→ **Stored items**:
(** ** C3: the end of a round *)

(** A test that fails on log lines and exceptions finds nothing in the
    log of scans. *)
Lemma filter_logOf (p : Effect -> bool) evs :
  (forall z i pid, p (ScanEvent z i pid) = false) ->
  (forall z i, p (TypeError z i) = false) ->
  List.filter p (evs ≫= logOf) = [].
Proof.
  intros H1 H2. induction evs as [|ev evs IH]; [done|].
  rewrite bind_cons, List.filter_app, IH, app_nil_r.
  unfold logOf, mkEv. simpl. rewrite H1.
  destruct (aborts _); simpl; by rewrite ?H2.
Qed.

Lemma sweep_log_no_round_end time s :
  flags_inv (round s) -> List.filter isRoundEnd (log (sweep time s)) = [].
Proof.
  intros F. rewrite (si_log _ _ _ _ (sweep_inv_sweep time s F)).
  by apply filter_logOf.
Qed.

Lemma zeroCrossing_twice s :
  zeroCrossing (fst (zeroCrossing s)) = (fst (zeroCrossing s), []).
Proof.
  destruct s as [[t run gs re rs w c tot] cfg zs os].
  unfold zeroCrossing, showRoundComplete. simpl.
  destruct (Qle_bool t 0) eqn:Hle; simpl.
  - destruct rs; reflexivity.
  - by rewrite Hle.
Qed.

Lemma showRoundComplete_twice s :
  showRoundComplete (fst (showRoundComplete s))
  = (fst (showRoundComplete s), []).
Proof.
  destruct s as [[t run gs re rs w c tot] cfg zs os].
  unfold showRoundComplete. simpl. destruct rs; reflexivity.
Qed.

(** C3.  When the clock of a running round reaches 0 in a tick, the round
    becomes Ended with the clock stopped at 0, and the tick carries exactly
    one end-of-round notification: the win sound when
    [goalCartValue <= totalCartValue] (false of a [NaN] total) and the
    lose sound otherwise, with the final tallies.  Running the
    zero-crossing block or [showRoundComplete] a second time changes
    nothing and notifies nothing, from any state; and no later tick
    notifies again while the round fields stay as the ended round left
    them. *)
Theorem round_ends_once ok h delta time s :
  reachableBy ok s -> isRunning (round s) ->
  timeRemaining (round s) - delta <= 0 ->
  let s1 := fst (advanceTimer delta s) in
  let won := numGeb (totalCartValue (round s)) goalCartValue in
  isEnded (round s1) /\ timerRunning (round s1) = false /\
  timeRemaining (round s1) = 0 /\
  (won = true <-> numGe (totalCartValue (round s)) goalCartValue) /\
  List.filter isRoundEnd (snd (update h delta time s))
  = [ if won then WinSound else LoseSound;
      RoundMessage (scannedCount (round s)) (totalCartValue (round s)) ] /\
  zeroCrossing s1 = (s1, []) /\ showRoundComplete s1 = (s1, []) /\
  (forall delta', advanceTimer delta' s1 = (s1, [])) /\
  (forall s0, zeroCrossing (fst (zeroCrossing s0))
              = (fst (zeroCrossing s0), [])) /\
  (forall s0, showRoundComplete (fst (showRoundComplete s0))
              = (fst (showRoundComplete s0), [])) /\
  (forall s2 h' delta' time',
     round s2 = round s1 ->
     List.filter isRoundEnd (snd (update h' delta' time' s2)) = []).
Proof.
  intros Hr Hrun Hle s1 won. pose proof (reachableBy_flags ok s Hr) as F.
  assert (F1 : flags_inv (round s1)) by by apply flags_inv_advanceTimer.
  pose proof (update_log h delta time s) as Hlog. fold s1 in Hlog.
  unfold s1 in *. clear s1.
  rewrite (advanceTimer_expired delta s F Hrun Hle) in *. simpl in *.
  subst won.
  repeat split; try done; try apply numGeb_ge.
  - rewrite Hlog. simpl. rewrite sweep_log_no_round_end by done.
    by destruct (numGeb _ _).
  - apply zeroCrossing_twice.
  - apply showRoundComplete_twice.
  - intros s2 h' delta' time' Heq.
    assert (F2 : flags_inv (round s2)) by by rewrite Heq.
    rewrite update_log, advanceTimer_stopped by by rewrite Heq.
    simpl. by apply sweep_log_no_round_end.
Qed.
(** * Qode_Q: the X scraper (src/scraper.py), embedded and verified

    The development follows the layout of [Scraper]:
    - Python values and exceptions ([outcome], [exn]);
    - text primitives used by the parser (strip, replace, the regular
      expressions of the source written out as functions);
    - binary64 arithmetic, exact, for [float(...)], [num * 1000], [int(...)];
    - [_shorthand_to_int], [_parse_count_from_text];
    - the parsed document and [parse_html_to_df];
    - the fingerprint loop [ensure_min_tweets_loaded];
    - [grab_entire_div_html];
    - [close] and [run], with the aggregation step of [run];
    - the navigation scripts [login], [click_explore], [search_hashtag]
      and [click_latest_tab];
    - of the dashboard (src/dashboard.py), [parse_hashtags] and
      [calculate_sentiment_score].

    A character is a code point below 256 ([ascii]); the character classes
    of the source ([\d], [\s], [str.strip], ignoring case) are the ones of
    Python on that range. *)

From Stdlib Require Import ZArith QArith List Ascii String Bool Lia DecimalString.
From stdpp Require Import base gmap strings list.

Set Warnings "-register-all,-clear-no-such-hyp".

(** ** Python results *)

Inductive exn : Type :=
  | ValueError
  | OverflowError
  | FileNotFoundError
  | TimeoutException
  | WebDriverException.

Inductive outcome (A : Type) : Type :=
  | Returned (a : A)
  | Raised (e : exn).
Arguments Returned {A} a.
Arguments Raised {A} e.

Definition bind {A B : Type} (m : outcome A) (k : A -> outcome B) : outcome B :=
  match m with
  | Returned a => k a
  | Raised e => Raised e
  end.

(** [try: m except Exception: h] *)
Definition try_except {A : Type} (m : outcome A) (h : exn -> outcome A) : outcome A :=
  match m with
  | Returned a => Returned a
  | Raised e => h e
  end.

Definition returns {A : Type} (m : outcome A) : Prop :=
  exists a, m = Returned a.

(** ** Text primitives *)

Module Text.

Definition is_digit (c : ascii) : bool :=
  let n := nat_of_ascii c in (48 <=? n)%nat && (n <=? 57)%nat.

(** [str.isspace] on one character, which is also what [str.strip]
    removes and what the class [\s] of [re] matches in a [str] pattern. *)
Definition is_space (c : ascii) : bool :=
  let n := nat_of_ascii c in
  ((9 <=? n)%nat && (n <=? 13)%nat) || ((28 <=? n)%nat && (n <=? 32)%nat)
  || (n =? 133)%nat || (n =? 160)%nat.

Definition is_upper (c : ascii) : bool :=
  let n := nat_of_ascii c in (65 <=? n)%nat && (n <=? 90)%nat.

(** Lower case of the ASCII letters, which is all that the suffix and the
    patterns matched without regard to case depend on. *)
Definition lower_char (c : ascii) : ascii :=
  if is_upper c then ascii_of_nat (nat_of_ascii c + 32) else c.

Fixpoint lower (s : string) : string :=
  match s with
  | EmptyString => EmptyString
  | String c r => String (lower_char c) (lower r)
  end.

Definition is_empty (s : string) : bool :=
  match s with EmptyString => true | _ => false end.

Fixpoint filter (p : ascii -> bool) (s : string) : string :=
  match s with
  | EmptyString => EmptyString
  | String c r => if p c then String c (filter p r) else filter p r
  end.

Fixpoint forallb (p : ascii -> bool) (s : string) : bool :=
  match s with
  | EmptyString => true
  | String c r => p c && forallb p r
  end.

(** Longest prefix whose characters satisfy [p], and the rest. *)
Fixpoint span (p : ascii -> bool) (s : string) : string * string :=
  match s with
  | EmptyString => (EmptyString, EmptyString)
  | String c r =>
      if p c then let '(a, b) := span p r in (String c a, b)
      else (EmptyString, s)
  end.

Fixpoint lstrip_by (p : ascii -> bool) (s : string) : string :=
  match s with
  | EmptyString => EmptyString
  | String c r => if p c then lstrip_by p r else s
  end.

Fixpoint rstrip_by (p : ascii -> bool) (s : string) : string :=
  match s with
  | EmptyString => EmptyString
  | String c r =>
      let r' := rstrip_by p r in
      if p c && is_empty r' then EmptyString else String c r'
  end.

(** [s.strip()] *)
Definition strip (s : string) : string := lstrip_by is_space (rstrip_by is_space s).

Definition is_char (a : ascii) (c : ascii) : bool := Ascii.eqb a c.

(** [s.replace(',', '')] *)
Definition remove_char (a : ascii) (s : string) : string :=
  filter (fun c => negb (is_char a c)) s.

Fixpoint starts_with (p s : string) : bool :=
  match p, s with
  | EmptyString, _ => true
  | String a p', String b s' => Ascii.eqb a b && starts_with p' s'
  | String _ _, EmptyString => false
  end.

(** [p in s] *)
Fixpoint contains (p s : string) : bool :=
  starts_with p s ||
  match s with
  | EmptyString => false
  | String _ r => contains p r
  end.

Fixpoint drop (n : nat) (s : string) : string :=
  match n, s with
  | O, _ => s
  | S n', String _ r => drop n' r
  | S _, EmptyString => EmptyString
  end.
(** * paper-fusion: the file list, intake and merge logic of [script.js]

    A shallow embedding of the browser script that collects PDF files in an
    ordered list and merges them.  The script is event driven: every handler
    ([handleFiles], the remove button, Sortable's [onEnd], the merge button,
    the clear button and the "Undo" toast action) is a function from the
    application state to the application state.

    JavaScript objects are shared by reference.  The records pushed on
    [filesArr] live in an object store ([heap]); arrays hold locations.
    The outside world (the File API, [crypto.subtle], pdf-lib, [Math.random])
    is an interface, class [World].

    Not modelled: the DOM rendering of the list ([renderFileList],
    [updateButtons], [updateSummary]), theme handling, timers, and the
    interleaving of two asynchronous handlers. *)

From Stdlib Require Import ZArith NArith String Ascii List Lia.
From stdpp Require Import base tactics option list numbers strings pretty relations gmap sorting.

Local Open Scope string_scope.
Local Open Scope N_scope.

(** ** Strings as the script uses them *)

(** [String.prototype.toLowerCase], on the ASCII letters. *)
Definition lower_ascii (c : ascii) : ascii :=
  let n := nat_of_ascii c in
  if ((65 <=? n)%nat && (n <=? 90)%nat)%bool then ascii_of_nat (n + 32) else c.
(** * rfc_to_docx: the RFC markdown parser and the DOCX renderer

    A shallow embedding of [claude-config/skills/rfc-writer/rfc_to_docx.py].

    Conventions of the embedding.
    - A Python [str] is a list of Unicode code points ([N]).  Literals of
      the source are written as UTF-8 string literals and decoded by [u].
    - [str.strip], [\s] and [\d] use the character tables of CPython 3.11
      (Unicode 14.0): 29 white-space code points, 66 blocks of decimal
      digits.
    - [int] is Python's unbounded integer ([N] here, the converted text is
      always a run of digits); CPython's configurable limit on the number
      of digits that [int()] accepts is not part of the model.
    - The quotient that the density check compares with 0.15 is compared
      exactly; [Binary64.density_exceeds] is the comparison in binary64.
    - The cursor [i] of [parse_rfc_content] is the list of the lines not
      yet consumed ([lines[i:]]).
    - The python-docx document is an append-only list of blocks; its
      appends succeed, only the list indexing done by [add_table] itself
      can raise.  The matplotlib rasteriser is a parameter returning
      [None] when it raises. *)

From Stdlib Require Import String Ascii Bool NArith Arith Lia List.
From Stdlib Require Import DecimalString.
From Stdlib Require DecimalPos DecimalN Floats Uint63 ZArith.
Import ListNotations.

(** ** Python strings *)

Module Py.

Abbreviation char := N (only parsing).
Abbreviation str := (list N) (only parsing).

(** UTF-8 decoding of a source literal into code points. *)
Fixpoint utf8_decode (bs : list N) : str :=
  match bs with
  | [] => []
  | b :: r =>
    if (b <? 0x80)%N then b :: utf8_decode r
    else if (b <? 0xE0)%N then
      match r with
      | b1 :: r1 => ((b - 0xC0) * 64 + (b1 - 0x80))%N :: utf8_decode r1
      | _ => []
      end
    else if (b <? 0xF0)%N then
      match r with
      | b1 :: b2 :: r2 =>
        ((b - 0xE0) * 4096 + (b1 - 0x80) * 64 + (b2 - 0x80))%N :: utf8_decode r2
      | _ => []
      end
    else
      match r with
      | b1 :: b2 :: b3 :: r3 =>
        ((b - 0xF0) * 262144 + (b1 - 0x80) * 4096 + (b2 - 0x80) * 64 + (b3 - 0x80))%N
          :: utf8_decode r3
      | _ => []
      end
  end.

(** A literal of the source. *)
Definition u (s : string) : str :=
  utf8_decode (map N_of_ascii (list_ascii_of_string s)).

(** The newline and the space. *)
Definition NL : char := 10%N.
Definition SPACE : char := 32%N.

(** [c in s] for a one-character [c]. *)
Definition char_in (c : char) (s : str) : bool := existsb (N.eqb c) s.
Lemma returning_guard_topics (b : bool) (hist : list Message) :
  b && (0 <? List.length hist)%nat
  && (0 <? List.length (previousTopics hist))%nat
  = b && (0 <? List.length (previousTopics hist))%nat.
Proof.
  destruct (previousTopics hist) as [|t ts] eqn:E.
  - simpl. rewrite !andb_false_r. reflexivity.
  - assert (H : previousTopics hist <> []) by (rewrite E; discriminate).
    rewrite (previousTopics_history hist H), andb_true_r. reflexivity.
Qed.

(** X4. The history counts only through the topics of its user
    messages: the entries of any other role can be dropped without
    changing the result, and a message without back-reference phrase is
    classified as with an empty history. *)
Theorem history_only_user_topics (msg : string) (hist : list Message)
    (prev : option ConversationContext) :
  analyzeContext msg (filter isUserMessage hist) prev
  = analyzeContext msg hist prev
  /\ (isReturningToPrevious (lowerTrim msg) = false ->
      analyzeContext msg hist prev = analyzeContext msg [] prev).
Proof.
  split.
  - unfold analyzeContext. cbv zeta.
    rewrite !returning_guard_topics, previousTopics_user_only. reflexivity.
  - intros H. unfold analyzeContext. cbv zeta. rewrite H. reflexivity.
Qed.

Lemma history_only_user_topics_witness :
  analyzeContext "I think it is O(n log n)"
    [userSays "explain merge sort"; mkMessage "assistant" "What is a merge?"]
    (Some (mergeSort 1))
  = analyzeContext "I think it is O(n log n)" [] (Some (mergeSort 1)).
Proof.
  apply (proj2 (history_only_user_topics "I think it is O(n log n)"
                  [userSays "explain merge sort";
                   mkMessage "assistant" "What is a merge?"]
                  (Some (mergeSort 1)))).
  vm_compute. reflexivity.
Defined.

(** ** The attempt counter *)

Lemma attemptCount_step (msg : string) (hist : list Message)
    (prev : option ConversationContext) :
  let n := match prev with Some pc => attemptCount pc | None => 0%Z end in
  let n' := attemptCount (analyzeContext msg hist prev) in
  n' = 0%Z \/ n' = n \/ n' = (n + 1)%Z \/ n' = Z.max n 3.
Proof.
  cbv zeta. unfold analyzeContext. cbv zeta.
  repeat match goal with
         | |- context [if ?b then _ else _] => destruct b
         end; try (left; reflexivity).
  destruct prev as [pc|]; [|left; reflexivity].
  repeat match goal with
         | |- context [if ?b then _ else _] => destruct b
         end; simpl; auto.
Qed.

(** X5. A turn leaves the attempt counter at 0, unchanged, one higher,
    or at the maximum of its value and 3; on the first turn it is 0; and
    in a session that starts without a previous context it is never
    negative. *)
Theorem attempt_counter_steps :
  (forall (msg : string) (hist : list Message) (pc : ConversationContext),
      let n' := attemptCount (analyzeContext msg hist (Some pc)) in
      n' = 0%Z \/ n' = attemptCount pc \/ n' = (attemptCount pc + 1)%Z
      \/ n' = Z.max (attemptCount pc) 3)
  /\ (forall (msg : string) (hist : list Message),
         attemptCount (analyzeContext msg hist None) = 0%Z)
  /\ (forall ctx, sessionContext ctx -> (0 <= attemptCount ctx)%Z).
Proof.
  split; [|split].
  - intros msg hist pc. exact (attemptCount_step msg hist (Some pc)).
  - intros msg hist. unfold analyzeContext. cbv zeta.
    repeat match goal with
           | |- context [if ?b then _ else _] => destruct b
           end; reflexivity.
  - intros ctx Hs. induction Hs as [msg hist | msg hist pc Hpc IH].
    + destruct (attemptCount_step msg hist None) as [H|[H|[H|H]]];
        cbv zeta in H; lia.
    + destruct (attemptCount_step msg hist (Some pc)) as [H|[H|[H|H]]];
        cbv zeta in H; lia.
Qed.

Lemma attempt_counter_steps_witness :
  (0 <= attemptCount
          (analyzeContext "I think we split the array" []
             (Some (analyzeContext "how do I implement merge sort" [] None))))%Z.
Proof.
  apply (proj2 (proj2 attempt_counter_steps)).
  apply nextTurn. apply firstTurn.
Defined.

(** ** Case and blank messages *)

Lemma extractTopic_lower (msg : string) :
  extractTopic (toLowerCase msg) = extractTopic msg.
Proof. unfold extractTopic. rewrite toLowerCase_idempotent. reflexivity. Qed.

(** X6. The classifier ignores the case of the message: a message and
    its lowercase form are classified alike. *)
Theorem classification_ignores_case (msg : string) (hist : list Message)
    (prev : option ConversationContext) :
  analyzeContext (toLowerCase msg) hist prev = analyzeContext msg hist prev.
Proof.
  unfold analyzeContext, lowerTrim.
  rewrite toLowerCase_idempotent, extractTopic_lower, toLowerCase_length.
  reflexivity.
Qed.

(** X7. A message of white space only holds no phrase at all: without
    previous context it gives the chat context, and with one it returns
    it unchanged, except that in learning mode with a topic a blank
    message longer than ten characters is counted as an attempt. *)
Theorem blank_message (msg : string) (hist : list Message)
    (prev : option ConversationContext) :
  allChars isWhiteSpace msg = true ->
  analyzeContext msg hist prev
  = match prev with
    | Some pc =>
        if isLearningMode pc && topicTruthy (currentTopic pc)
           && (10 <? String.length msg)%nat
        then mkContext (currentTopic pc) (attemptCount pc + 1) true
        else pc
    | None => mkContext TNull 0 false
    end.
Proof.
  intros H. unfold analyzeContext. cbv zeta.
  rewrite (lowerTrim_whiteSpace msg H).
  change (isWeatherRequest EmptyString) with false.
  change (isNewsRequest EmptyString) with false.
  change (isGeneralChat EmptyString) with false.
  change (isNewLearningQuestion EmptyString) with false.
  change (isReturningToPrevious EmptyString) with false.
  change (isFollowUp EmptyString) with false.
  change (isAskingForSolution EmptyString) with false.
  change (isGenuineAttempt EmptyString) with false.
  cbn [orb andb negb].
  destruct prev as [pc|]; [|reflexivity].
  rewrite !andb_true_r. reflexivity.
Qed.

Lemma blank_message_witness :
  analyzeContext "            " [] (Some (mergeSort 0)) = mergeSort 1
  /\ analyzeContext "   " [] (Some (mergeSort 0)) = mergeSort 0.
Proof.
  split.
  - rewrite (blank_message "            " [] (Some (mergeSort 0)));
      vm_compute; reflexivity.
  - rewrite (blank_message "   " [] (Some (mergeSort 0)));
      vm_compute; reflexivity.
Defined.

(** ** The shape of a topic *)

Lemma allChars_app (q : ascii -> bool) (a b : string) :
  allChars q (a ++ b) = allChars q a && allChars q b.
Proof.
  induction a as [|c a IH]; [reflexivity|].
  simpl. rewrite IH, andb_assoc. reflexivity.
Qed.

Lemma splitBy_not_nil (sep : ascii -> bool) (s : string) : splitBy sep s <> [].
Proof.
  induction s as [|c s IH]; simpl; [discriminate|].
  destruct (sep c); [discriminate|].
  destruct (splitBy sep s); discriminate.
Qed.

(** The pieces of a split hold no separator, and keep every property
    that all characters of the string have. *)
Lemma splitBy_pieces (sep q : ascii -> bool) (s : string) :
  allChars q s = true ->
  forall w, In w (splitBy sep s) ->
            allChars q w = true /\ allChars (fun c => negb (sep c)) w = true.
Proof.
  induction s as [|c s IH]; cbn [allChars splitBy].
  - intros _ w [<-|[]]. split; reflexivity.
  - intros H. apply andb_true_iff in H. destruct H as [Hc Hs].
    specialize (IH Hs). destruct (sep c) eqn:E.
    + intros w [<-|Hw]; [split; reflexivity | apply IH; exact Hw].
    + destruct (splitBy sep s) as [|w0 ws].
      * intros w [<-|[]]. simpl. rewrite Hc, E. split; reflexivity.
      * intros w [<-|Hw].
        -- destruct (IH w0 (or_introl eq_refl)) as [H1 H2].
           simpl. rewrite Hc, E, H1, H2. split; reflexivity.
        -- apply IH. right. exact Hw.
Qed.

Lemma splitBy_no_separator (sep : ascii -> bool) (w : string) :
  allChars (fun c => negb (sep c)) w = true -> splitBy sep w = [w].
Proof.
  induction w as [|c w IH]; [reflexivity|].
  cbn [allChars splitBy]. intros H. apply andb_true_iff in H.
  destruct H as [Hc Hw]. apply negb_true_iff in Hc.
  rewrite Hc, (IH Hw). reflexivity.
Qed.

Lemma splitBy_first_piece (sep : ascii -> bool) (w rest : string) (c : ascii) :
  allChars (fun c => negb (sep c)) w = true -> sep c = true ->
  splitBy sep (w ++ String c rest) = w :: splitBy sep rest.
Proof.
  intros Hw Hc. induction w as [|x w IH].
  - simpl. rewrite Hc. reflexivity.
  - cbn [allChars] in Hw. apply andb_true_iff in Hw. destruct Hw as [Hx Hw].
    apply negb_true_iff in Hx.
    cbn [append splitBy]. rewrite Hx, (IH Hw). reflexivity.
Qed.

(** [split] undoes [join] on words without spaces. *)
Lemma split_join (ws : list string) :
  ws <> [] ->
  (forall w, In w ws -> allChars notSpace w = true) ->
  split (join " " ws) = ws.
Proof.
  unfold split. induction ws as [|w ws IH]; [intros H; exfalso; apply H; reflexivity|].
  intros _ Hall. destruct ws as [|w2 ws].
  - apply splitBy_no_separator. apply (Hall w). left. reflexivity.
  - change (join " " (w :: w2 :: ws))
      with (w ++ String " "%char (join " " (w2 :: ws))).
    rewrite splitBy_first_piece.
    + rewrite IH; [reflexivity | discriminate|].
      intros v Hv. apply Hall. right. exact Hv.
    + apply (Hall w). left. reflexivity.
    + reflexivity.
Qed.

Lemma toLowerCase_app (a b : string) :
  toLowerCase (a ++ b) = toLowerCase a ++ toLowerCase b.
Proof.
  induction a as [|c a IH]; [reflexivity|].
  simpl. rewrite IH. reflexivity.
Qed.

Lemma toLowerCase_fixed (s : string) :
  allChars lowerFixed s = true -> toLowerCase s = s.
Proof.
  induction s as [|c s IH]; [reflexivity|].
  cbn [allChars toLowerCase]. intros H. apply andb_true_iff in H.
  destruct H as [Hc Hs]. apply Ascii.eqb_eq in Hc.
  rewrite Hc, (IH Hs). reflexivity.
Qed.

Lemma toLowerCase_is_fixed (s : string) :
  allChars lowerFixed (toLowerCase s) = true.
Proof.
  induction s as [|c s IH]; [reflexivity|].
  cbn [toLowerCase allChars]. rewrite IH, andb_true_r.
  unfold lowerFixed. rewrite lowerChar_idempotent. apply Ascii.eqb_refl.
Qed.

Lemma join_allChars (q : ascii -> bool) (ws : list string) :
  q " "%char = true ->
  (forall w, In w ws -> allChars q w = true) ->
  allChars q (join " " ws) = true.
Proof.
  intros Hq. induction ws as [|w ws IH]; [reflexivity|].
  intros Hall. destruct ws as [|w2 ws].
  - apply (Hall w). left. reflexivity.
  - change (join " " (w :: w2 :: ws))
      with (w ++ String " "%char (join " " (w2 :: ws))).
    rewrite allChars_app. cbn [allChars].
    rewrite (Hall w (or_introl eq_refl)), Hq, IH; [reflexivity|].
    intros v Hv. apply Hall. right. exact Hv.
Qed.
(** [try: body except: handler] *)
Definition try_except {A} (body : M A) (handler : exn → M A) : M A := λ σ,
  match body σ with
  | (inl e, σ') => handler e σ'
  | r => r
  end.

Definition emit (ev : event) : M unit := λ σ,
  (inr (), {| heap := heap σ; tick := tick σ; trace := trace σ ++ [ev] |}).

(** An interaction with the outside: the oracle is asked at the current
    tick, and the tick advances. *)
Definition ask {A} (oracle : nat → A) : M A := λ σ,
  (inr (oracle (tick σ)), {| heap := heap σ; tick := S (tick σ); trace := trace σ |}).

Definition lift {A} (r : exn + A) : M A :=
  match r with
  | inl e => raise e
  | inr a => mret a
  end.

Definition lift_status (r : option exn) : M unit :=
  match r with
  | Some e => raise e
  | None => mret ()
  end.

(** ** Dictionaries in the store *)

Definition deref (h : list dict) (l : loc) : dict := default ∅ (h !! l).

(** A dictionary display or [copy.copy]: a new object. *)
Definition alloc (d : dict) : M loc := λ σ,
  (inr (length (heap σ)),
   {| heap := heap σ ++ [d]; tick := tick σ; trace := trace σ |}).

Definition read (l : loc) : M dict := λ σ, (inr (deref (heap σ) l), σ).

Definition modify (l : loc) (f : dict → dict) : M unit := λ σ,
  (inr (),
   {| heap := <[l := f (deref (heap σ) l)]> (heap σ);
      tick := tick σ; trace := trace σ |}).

→ **Exercise goal**:
The output must consist solely of the lines from the first line of the records through the line containing "(forall z i pid, p", reproduced exactly.

→ **Output**:
(** ** C3: the end of a round *)

(** A test that fails on log lines and exceptions finds nothing in the
    log of scans. *)
Lemma filter_logOf (p : Effect -> bool) evs :
  (forall z i pid, p (ScanEvent z i pid) = false) ->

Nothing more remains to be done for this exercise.